Recent

Author Topic: [SOLVED] Tricky profiling issue  (Read 7856 times)

MathMan

  • Sr. Member
  • ****
  • Posts: 325
[SOLVED] Tricky profiling issue
« on: July 27, 2014, 08:39:17 pm »
Hi,

I just started developing a arbitrary precision arithmetic package in Free Pascal. Currently I am using a Win 7/64 environment on a laptop with a core 430M microprocessor. Beside the schoolbook multiplication I have just implemented a Karatsuba multiplication algorithm that is currently providing some headache.

After I initially estimated the break-off Point in the recursion of the Karatsuba algorithm at 64 digits (each digit is a 64bit unsigned integer) I did some testing to drill this down exact. On my laptop it is around 48 digits (measured via a non recursive variant of Karatsuba). So i set the break-off to 50 in the recursive variant and started benchmarking schoolbook vs Karatsuba. With the exception of mults for numbers with 100 or 99 digits everything worked as expected. But in these two cases the run time for Karatsuba goes way-way up.

I have spend considerable time the last two days to get to the bottom of this. I implemented profiling via direct read of the processor time-stamp-counter for all Long arithmetic routines i have implemented so far. Then i dissected the time spend in Karatsuba and found that for the average case the schoolbook multiplications / long adds & subs that are called below the break-off make up 90+% of the total run-time of Karatsuba. But in the case of 100 or 99 digit numbers it falls down to <10%!!! I excluded the getmem and freemem calls as potential time wasters too - and with that there really is nothing left that could hog the function. I also checked the assembler output for break-off 64 and 50 just to make sure the Compiler is not doing something funny - all is looking good as far as I can see.

I am not new to programming but fairly new to Free Pascal (2 weeks) and it looks like I do not have gathered enough profiling / debugging experience so far to drill this down. Any help from more experienced people would be highly appreciated.

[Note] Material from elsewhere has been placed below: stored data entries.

(** * IPython.nbconvert.filters.markdown: the markdown/html splitter

    A shallow embedding of [MarkdownSplitParser] and of
    [extended_markdown2latex] (src/IPython/nbconvert/filters/markdown.py),
    with the Python objects the code manipulates written out: heterogeneous
    lists for the entries of [splitlist], exceptions as an error result,
    the class-level lists shared by every parser instance. *)

From Stdlib Require Import List String Ascii ZArith Lia Bool Arith.
Import ListNotations.
Open Scope string_scope.
Open Scope list_scope.
Open Scope Z_scope.

(** ** Python values and exceptions *)

(** The entries of [splitlist] are Python lists mixing strings and ints:
    [['html', pos]], then [['html', pos, end]], then
    [['html', pos, end, text]]. *)
Inductive pyval : Type :=
| PStr (s : string)
| PInt (z : Z).

Definition entry : Type := list pyval.

(** Exceptions by class; [Exc] stands for any class other than the two
    builtin ones the splitter itself can raise. *)
Inductive pyexc : Type :=
| IndexError
| TypeError
| Exc (name : string).

Inductive result (A : Type) : Type :=
| Ok (a : A)
| Raise (e : pyexc).
Arguments Ok {A} a.
Arguments Raise {A} e.

Definition bind {A B : Type} (m : result A) (k : A -> result B) : result B :=
  match m with
  | Ok a => k a
  | Raise e => Raise e
  end.

Notation "x <- m ;; k" := (bind m (fun x => k))
  (at level 61, m at next level, right associativity).

(** [==] on the values met here: equal strings, equal ints; a string and
    an int are never equal (and comparing them raises nothing). *)
Definition py_eq (a b : pyval) : bool :=
  match a, b with
  | PStr x, PStr y => String.eqb x y
  | PInt x, PInt y => Z.eqb x y
  | _, _ => false
  end.

(** ** Python list operations *)

Definition len {A : Type} (l : list A) : Z := Z.of_nat (List.length l).

(** A subscript [i] names position [i], or [len + i] when negative. *)
Definition norm_index {A : Type} (l : list A) (i : Z) : option nat :=
  let k := if i <? 0 then i + len l else i in
  if (k <? 0) || (len l <=? k) then None else Some (Z.to_nat k).

(** [l[i]] *)
Definition py_index {A : Type} (l : list A) (i : Z) : result A :=
  match norm_index l i with
  | None => Raise IndexError
  | Some k =>
      match nth_error l k with
      | Some x => Ok x
      | None => Raise IndexError
      end
  end.

Fixpoint update_nth {A : Type} (k : nat) (f : A -> A) (l : list A) : list A :=
  match l, k with
  | [], _ => []
  | x :: l', O => f x :: l'
  | x :: l', S k' => x :: update_nth k' f l'
  end.

(** [l[i].append(v)]: the list object at position [i] grows in place. *)
Definition append_at (l : list entry) (i : Z) (v : pyval) : result (list entry) :=
  match norm_index l i with
  | None => Raise IndexError
  | Some k => Ok (update_nth k (fun e => e ++ [v]) l)
  end.

Fixpoint remove_nth {A : Type} (k : nat) (l : list A) : list A :=
  match l, k with
  | [], _ => []
  | _ :: l', O => l'
  | x :: l', S k' => x :: remove_nth k' l'
  end.

(** [l.pop(i)], keeping only the list that is left. *)
Definition py_pop_at {A : Type} (l : list A) (i : Z) : result (list A) :=
  match norm_index l i with
  | None => Raise IndexError
  | Some k => Ok (remove_nth k l)
  end.

(** [l.pop()] *)
Definition py_pop {A : Type} (l : list A) : result (list A) :=
  py_pop_at l (-1).

(** ** Python string operations *)

Definition slen (s : string) : Z := Z.of_nat (String.length s).

(** [s[a:b]] for ints: negative bounds count from the end, all bounds are
    clamped to the string. *)
Definition slice (s : string) (a b : Z) : string :=
  let clamp i := if i <? 0 then Z.max 0 (i + slen s) else Z.min i (slen s) in
  substring (Z.to_nat (clamp a)) (Z.to_nat (clamp b - clamp a)) s.

(** [s[a:b]] for the values found in an entry: a string bound is a
    [TypeError]. *)
Definition py_slice (s : string) (a b : pyval) : result string :=
  match a, b with
  | PInt x, PInt y => Ok (slice s x y)
  | _, _ => Raise TypeError
  end.

Definition newline : ascii := ascii_of_nat 10.

Fixpoint find_char (c : ascii) (s : string) (i start : Z) : Z :=
  match s with
  | EmptyString => -1
  | String a s' =>
      if (start <=? i) && Ascii.eqb a c then i
      else find_char c s' (i + 1) start
  end.

(** [s.find(c, start)]: the lowest index at or after [start] holding [c],
    or -1. *)
Definition py_find (c : ascii) (s : string) (start : Z) : Z :=
  find_char c s 0 (if start <? 0 then Z.max 0 (start + slen s) else start).

(** ** The parser object *)

(** [opentags] and [splitlist] are class attributes holding lists: every
    instance appends to the same two list objects.  [setag] and [datag]
    are class attributes holding [False]; assigning [self.setag] creates
    an instance attribute, so these two are per instance. *)
Record class_attrs : Type := mkClass {
  cls_opentags : list string;
  cls_splitlist : list entry
}.

Record parser : Type := mkParser {
  opentags : list string;
  splitlist : list entry;
  setag : bool;
  datag : bool;
  data : string
}.

Definition set_opentags (self : parser) (o : list string) : parser :=
  mkParser o (splitlist self) (setag self) (datag self) (data self).
Definition set_splitlist (self : parser) (l : list entry) : parser :=
  mkParser (opentags self) l (setag self) (datag self) (data self).
Definition set_setag (self : parser) (b : bool) : parser :=
  mkParser (opentags self) (splitlist self) b (datag self) (data self).
Definition set_datag (self : parser) (b : bool) : parser :=
  mkParser (opentags self) (splitlist self) (setag self) b (data self).
Definition set_data (self : parser) (d : string) : parser :=
  mkParser (opentags self) (splitlist self) (setag self) (datag self) d.

(** The class as the module defines it, before any parser has run. *)
Definition fresh_class : class_attrs := mkClass [] [].

(** [MarkdownSplitParser()]: the new instance reads the class attributes. *)
Definition MarkdownSplitParser (c : class_attrs) : parser :=
  mkParser (cls_opentags c) (cls_splitlist c) false false "".

(** The two shared lists as an instance leaves them. *)
Definition class_of (self : parser) : class_attrs :=
  mkClass (opentags self) (splitlist self).

(** ** Positions *)

(** What [getpos()] returns: (line number from 1, column from 0). *)
Definition getpos : Type := (Z * Z)%type.

Fixpoint skip_lines (n : nat) (d : string) (pos : Z) : Z :=
  match n with
  | O => pos
  | S n' => skip_lines n' d (py_find newline d pos + 1)
  end.

Definition get_offset (self : parser) (at_ : getpos) : Z :=
  let '(lin, offset) := at_ in
  skip_lines (Z.to_nat (lin - 1)) (data self) 0 + offset.

(** ** The handlers *)

Definition attrs_t : Type := list (string * string).

Definition handle_starttag (tag : string) (attrs : attrs_t) (at_ : getpos)
    (self : parser) : result parser :=
  if String.eqb tag "img" then Ok self
  else
    self <- (if len (opentags self) =? 0 then
               let pos := get_offset self at_ in
               self <- (if datag self || setag self then
                          sl <- append_at (splitlist self) (-1) (PInt pos) ;;
                          Ok (set_setag (set_datag (set_splitlist self sl) false) false)
                        else Ok self) ;;
               Ok (set_splitlist self (splitlist self ++ [[PStr "html"; PInt pos]]))
             else Ok self) ;;
    Ok (set_opentags self (opentags self ++ [tag])).

Definition handle_endtag (tag : string) (at_ : getpos) (self : parser)
    : result parser :=
  o <- py_pop (opentags self) ;;
  let self := set_opentags self o in
  if len (opentags self) =? 0 then
    let pos := get_offset self at_ in
    sl <- append_at (splitlist self) (-1) (PInt (pos + slen tag + 3)) ;;
    Ok (set_splitlist self sl)
  else Ok self.

Definition handle_startendtag (tag : string) (attrs : attrs_t) (at_ : getpos)
    (self : parser) : result parser :=
  if len (opentags self) =? 0 then
    let pos := get_offset self at_ in
    self <- (if datag self then
               sl <- append_at (splitlist self) (-1) (PInt pos) ;;
               Ok (set_datag (set_splitlist self sl) false)
             else Ok self) ;;
    let self := set_setag self true in
    Ok (set_splitlist self (splitlist self ++ [[PStr "html"; PInt pos]]))
  else Ok self.

Definition handle_data (text : string) (at_ : getpos) (self : parser)
    : result parser :=
  if (len (opentags self) =? 0) && negb (datag self) then
    let pos := get_offset self at_ in
    self <- (if setag self then
               sl <- append_at (splitlist self) (-1) (PInt pos) ;;
               Ok (set_setag (set_splitlist self sl) false)
             else Ok self) ;;
    let self := set_splitlist self (splitlist self ++ [[PStr "markdown"; PInt pos]]) in
    Ok (set_datag self true)
  else Ok self.

(** ** The tokenizer's reports *)

(** [HTMLParser.feed] scans the buffer and calls one handler per construct,
    in order of appearance; [getpos()] is then the position where the
    construct starts.  An event records the call and that position. *)
Inductive event : Type :=
| StartTag (tag : string) (attrs : attrs_t) (at_ : getpos)
| EndTag (tag : string) (at_ : getpos)
| StartEndTag (tag : string) (attrs : attrs_t) (at_ : getpos)
| Data (text : string) (at_ : getpos).

Definition handle (ev : event) (self : parser) : result parser :=
  match ev with
  | StartTag tag attrs p => handle_starttag tag attrs p self
  | EndTag tag p => handle_endtag tag p self
  | StartEndTag tag attrs p => handle_startendtag tag attrs p self
  | Data text p => handle_data text p self
  end.

Fixpoint run (evs : list event) (self : parser) : result parser :=
  match evs with
  | [] => Ok self
  | ev :: rest => self <- handle ev self ;; run rest self
  end.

Posting snippets here would not be of much use I think but I am happy to share all files and whatever you ask for if you contact me via e-mail.

Regards,
Jens
« Last Edit: July 29, 2014, 12:32:28 pm by MathMan »

howardpc

  • Hero Member
  • *****
  • Posts: 4144
Re: Tricky profiling issue
« Reply #1 on: July 27, 2014, 09:17:43 pm »
If you work on a Linux distribution you can use the gprof tool.
The debugging page of the Project Options dialog offers one-click enabling of code generation for gprof.

MathMan

  • Sr. Member
  • ****
  • Posts: 325
Re: Tricky profiling issue
« Reply #2 on: July 27, 2014, 09:25:56 pm »
Ok, yes - I saw that when I looked for profiling Support. Unfortunately, as said, I am working under Win 7/64 and so far have shied away from installing a complete Cygwin etc. to get to use gprof without understanding if this can really provide more info than what I currently can gather.

If nothing different comes up I'll have a look into this.

Regards,
Jens

howardpc

  • Hero Member
  • *****
  • Posts: 4144
Re: Tricky profiling issue
« Reply #3 on: July 27, 2014, 10:34:49 pm »
Sorry, missed that you were on Windows.
You could try Eric Grange's profiler, see here:
http://www.delphitools.info/samplingprofiler/

There is also Darius Blaszyk's profiler, the sources of which are at
http://svn.freepascal.org/svn/fpcprojects/fpprofiler/trunk
« Last Edit: July 27, 2014, 10:43:01 pm by howardpc »

MathMan

  • Sr. Member
  • ****
  • Posts: 325
Re: Tricky profiling issue
« Reply #4 on: July 28, 2014, 10:49:54 am »
Thanks for the links to the profiling software.

Yesterday night I installed Eric Granges sampling profiler. Unfortunately I seem to be missing something here - even though I compiled with debug information included the profiler tells me there is none in my application. In addition it seems to be unable to find the sources even though I activated the "Include applications directory" in the find sources section. In consequence the profiler refuses to work.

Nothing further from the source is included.